端午节,曾珊从亲戚那里得知父亲的死刑可能会核准,她再度进京。这一次,在律师的安排下,她见到了主审法官康瑛。她天真的询问直击要害:“湖南方面有没有给你们压力,影响你们判决。”康瑛说,如果湖南那边能影响,这个案子我们早就核准了。
曾珊追问:“周强会不会影响你们?”康瑛说:“周强是院长,不负责拍案,是3个合议庭合议出来的。”曾珊还是不放心:“那你们判了那么多死刑,看多了喊冤枉的,会不会麻木?”得到的回复是让她“放心”:“我们不会麻木,一定查清楚所有的细节和证据。”
“他这样说,我就比较放心,因为如果查清楚了,我爸肯定是无罪的。”事后曾珊从官方消息获知,在康瑛跟她说这些话的同一天,最高法院核准了她父亲的死刑。
“理想”与官司
父亲被判刑之后,在律师从狱中带出的自述书中,曾珊第一次了解到父亲的抱负。
曾成杰高中毕业后,对家乡的父老立志发誓“自不成名不回家”。他承诺:一旦事业有成,定将无私奉献,尽全力捐资把农村面貌彻底改变。“一是捐资修公路,俗话说:‘要想富先修路。’让老百姓告别肩上的扁担那种肩挑手提的负担,我要修房子,要买小汽车,把马路修到家里来,将小车停进自己家的院坎里;二是要捐资安装自来水,让村里人都能喝上干干净净的自来水,告别那用水桶去井里挑水的情景;三是捐资架电,解决农村照明问题,告别煤油灯。”
他找来村里的泥工曾德位、木匠曾开凡,合伙成立建筑队,取名“新邵县土桥乡建筑公司扬世分公司”。通过在县委组织部工作的姨父帮忙,曾成杰得到了县乡镇企业局开出的几张介绍信,前往贵州、重庆各地联系承包工程。3个合伙人由曾成杰出资,开始外出承包工程。但是,大半年后,一无所得。
父亲规劝曾成杰在家种田一样可以谋生,他却嫌父亲“是个没文化的老实人,谨小慎微,哪敢冒什么风险呢?”于是瞒着父亲,请在新疆生产建设兵团工作的姐姐帮忙,找大队信用社借来一万元。他心里的底牌是:新疆的亲戚,“万一没搞成,跑到新疆去住到他们家里,帮他们做事。”
在他心里,最初的誓言远比能否还债重要。
这一点曾贤要比曾珊了解父亲:“我父亲就是有这个缺点,他重名不重利。”为了实现自己的承诺,他和合伙人重返贵州。几个月后,一万元花完,仍无进展,再度返乡。
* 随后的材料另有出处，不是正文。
(** *** Subtraction of ordered finite numbers *)

Lemma SFsub_nonneg x y :
  valid_binary x = true -> valid_binary y = true ->
  SFfinite x = true -> SFfinite y = true ->
  SFleb y x = true -> SFnonneg (SFsub prec emax x y) = true.
Proof.
  destruct x as [sx|sx| |sx mx ex], y as [sy|sy| |sy my ey];
    simpl; try discriminate; intros Vx Vy _ _ Hle.
  - destruct sx, sy; reflexivity.
  - destruct sy; [reflexivity | discriminate].
  - destruct sx; [discriminate | reflexivity].
  - apply bounded_canonical in Vx, Vy. destruct Vx as [Cx _], Vy as [Cy _].
    apply binary_normalize_nonneg.
    set (ez := Z.min ex ey).
    rewrite !shl_align_fst by (unfold ez; lia).
    assert (Px : 0 < 2 ^ (ex - ez)) by (apply Z.pow_pos_nonneg; unfold ez; lia).
    assert (Py : 0 < 2 ^ (ey - ez)) by (apply Z.pow_pos_nonneg; unfold ez; lia).
    unfold SFleb, SFcompare in Hle.
    change (Pos.compare_cont Eq my mx) with (Pos.compare my mx) in Hle.
    destruct sx, sy; simpl; try discriminate.
    + (* both negative: [ey >= ex] *)
      destruct (Z.compare_spec ey ex) as [Heq | Hlt | Hgt]; try discriminate.
      * subst ey. destruct (Pos.compare_spec my mx); try discriminate; nia.
      * pose proof (canonical_lt mx ex my ey Cx Cy Hgt).
        replace (ex - ez) with 0 by (unfold ez; lia).
        replace (ey - ez) with (ey - ex) by (unfold ez; lia). lia.
    + nia.
    + (* both positive: [ey <= ex] *)
      destruct (Z.compare_spec ey ex) as [Heq | Hlt | Hgt]; try discriminate.
      * subst ey. destruct (Pos.compare_spec my mx); try discriminate; nia.
      * pose proof (canonical_lt my ey mx ex Cy Cx Hlt).
        replace (ey - ez) with 0 by (unfold ez; lia).
        replace (ex - ez) with (ex - ey) by (unfold ez; lia). lia.
Qed.

(** *** Division and multiplication by a positive finite number *)

Lemma SFdiv_nonneg x y :
  SFnonneg x = true -> SFpos_finite y = true ->
  SFnonneg (SFdiv prec emax x y) = true.
Proof.
  destruct x as [sx|sx| |sx mx ex], y as [sy|sy| |sy my ey];
    simpl; try discriminate; intros Hx Hy;
    destruct sy; try discriminate; try reflexivity.
  - destruct sx; [discriminate | reflexivity].
  - destruct sx; [discriminate|]. simpl.
    destruct (SFdiv_core_binary prec emax (Zpos mx) ex (Zpos my) ey)
      as [[mz ez] lz] eqn:E.
    apply SFsigned_nonneg, binary_round_aux_signed.
    unfold SFdiv_core_binary in E.
    set (m' := match _ - _ - _ with Z0 => Zpos mx | Zpos _ => _ | Zneg _ => 0 end) in E.
    assert (Hm' : 0 <= m').
    { unfold m'. destruct (_ - _ - _); try lia.
      rewrite Z.shiftl_mul_pow2 by lia.
      assert (0 < 2 ^ Zpos p) by (apply Z.pow_pos_nonneg; lia). nia. }
    pose proof (Z.div_pos m' (Zpos my) Hm' ltac:(lia)) as Hq.
    unfold Z.div in Hq. destruct (Z.div_eucl m' (Zpos my)) as [q r].
    inversion E; subst. exact Hq.
Qed.

Lemma SFmul_nonneg x y :
  SFpos_finite x = true -> SFnonneg y = true ->
  SFnonneg (SFmul prec emax x y) = true.
Proof.
  destruct x as [sx|sx| |sx mx ex], y as [sy|sy| |sy my ey];
    simpl; try discriminate; intros Hx Hy;
    destruct sx; try discriminate; try reflexivity.
  - destruct sy; [discriminate | reflexivity].
  - destruct sy; [discriminate|]. simpl.
    apply SFsigned_nonneg, binary_round_aux_signed. lia.
Qed.

(** *** The same facts on primitive floats *)

Local Open Scope float_scope.

Lemma leb_zero_SF f : (0 <=? f) = true <-> SFnonneg (Prim2SF f) = true.
Proof.
  rewrite leb_spec. change (Prim2SF 0) with (S754_zero false).
  destruct (Prim2SF f) as [s|s| |s m e]; simpl; try tauto;
    destruct s; simpl; intuition discriminate.
Qed.

Lemma is_finite_SF f : is_finite f = true -> SFfinite (Prim2SF f) = true.
Proof.
  unfold is_finite, is_nan, is_infinity. intros H.
  apply negb_true_iff, orb_false_iff in H. destruct H as [Hn Hi].
  apply negb_false_iff in Hn.
  rewrite FloatAxioms.eqb_spec in Hn. rewrite FloatAxioms.eqb_spec, abs_spec in Hi.
  change (Prim2SF infinity) with (S754_infinity false) in Hi.
  destruct (Prim2SF f) as [s|s| |s m e]; simpl in *; try reflexivity; discriminate.
Qed.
此后几度往返,他说服父亲帮忙从信用社继续借得2万元。他们在贵州施秉县人民法院承包了一项办公楼加层改造工程,紧接着又承包了施秉县公安局消防大队办公楼工程和施秉县税务局综合楼工程……工程接踵而至,眼看步入正轨时,3个合伙人之间的不信任隐患终于一发不可收,直至散伙。
这次矛盾给曾成杰带来了第一次牢狱之灾。他被举报贪污公司公款,并被收容审查,关押到县看守所,第一次遭遇抄家搜查。关押3个月后,曾成杰被保释。他认为其间存在“诬告”、“冤枉”,他再三要求还他清白,最终不了了之。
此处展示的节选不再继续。